The Society’s textile collection includes clothing dating back to colonial times, military uniforms, hats and bonnets, and numerous quilts. The Society also has a very large collection of New Jersey samplers.
Sinnickson Inaugural Ball Dress
Sarah Hancock Sinnickson was the daughter of Judge William Hancock who was killed in the Hancock’s Bridge massacre on March 21, 1778. She was married to Captain Thomas Sinnickson of the Salem County Militia and endured a great deal of fear and uncertainty during the British occupation. Her house was occupied by British officers, and her husband was named by British Commander Colonel Charles Mawhood on a list of militia officers whose property was subject to destruction if they failed to lay down their arms.

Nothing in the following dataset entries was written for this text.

Lemma alter_as_insert (f : row -> row) (db : firmware_table) (fid : Z) (r : row) :
  db !! fid = Some r -> alter f fid db = <[fid := f r]> db.
Proof.
  intros Hd. apply map_eq. intros k. destruct (decide (fid = k)) as [<-|Hne].
  - by rewrite lookup_alter_eq, Hd, lookup_insert_eq.
  - by rewrite lookup_alter_ne, lookup_insert_ne.
Qed.

(** The firmware and the project a call names. *)
Definition names_firmware (input : pydict) (c : trigger_context) (fid pid : Z) : Prop :=
  exists i j, firmware_id_raw input c = RawIdent i /\ ident_uuid i = Ok fid /\
    c.(tc_project_id) = Some j /\ ident_truthy (Some j) = true /\ ident_uuid j = Ok pid.

Lemma select_firmware_spec (db : firmware_table) (fid pid : Z) (r : row) :
  select_firmware db fid pid = Some r <-> db !! fid = Some r /\ field r "project_id" = CUuid pid.
Proof.
  unfold select_firmware. destruct (db !! fid) as [r'|]; [|split; [done|by intros [? _]]]. split.
  - destruct (field r' "project_id") eqn:E; try done. case_bool_decide; [|done]. intros [= <-]. by subst.
  - intros [[= ->] E]. rewrite E. by rewrite bool_decide_eq_true_2.
Qed.

Lemma trigger_check_pass (db : firmware_table) (input : pydict) (c : trigger_context) (fid : Z) :
  trigger_check db input c = Ok (inr fid) <->
  exists pid r, names_firmware input c fid pid /\ db !! fid = Some r /\ field r "project_id" = CUuid pid /\
    in_flight r = false.
Proof.
  unfold trigger_check, names_firmware. split.
  - destruct (firmware_id_raw input c) as [|i|] eqn:Er; [done|..]; cbn [mbind res_bind].
    + intros (f & Hf & H)%res_bind_ok. destruct (ident_uuid i) as [f'|] eqn:Ei; [|done].
      injection Hf as <-. destruct (ident_truthy (tc_project_id c)) eqn:Et; [|done]. cbn [negb] in H.
      destruct (tc_project_id c) as [j|] eqn:Ej; [|done]. apply res_bind_ok in H as (p & Hp & H).
      destruct (select_firmware db f' p) as [r|] eqn:Es; [|done]. destruct (in_flight r) eqn:Ef; [done|].
      injection H as <-. apply select_firmware_spec in Es as [Hd Hpr]. exists p, r. split_and!; try done.
      by exists i, j.
    + destruct (ident_truthy _); [|done]. cbn [negb]. by intros (p & _ & ?)%res_bind_ok.
  - intros (pid & r & (i & j & Hr & Hi & Hj & Ht & Hp) & Hd & Hpr & Hf).
    rewrite Hr, Hi. cbn [fmap res_fmap mbind res_bind]. rewrite Hj, Ht. cbn [negb]. rewrite Hp.
    cbn [mbind res_bind]. rewrite (proj2 (select_firmware_spec db fid pid r)) by done. by rewrite Hf.
Qed.

Lemma trigger_named (db : firmware_table) (input : pydict) (c : trigger_context) (fid pid : Z) :
  names_firmware input c fid pid ->
  _handle_trigger_ics_protocol_walk db input c =
    match select_firmware db fid pid with
    | None => Ok (NotInProject fid pid, db, None)
    | Some r => if in_flight r then Ok (Conflict (field r STATUS) (field r STARTED) fid, db, None)
                else Ok (Scheduled fid, alter walk_queued fid db, Some fid)
    end.
Proof.
  intros (i & j & Hr & Hi & Hj & Ht & Hp). unfold _handle_trigger_ics_protocol_walk, trigger_check.
  rewrite Hr, Hi. cbn [fmap res_fmap mbind res_bind].
  rewrite Hj, Ht. cbn [negb]. rewrite Hp. cbn [mbind res_bind].
  destruct (select_firmware db fid pid) as [r'|]; [|done]. by destruct (in_flight r').
Qed.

Her property and husband survived the war, and both attended the first inaugural ball of George Washington. This is the dress she wore. It is made of English silk and lace.
Mary Hall Sampler
This rare map sampler was made in Salem, New Jersey by Mary H. Hall in 1828. Encircled in the floral wreath, she stitched “A CORRECT MAP of the UNITED STATES by MARY H HALL Salem new Jersey 1828.” The map covers the entire eastern United States as far west as Texas and as far north as the Great Lakes. It includes significant attention to detail including: the states are outlined and named, cities are identified, and major rivers are indicated. Map samplers demonstrate that school lessons for girls included not only sewing, but also geography.
This map sampler was on display at the Museum of the American Revolution from 2020-2021 for their exhibit When Women Lost the Vote.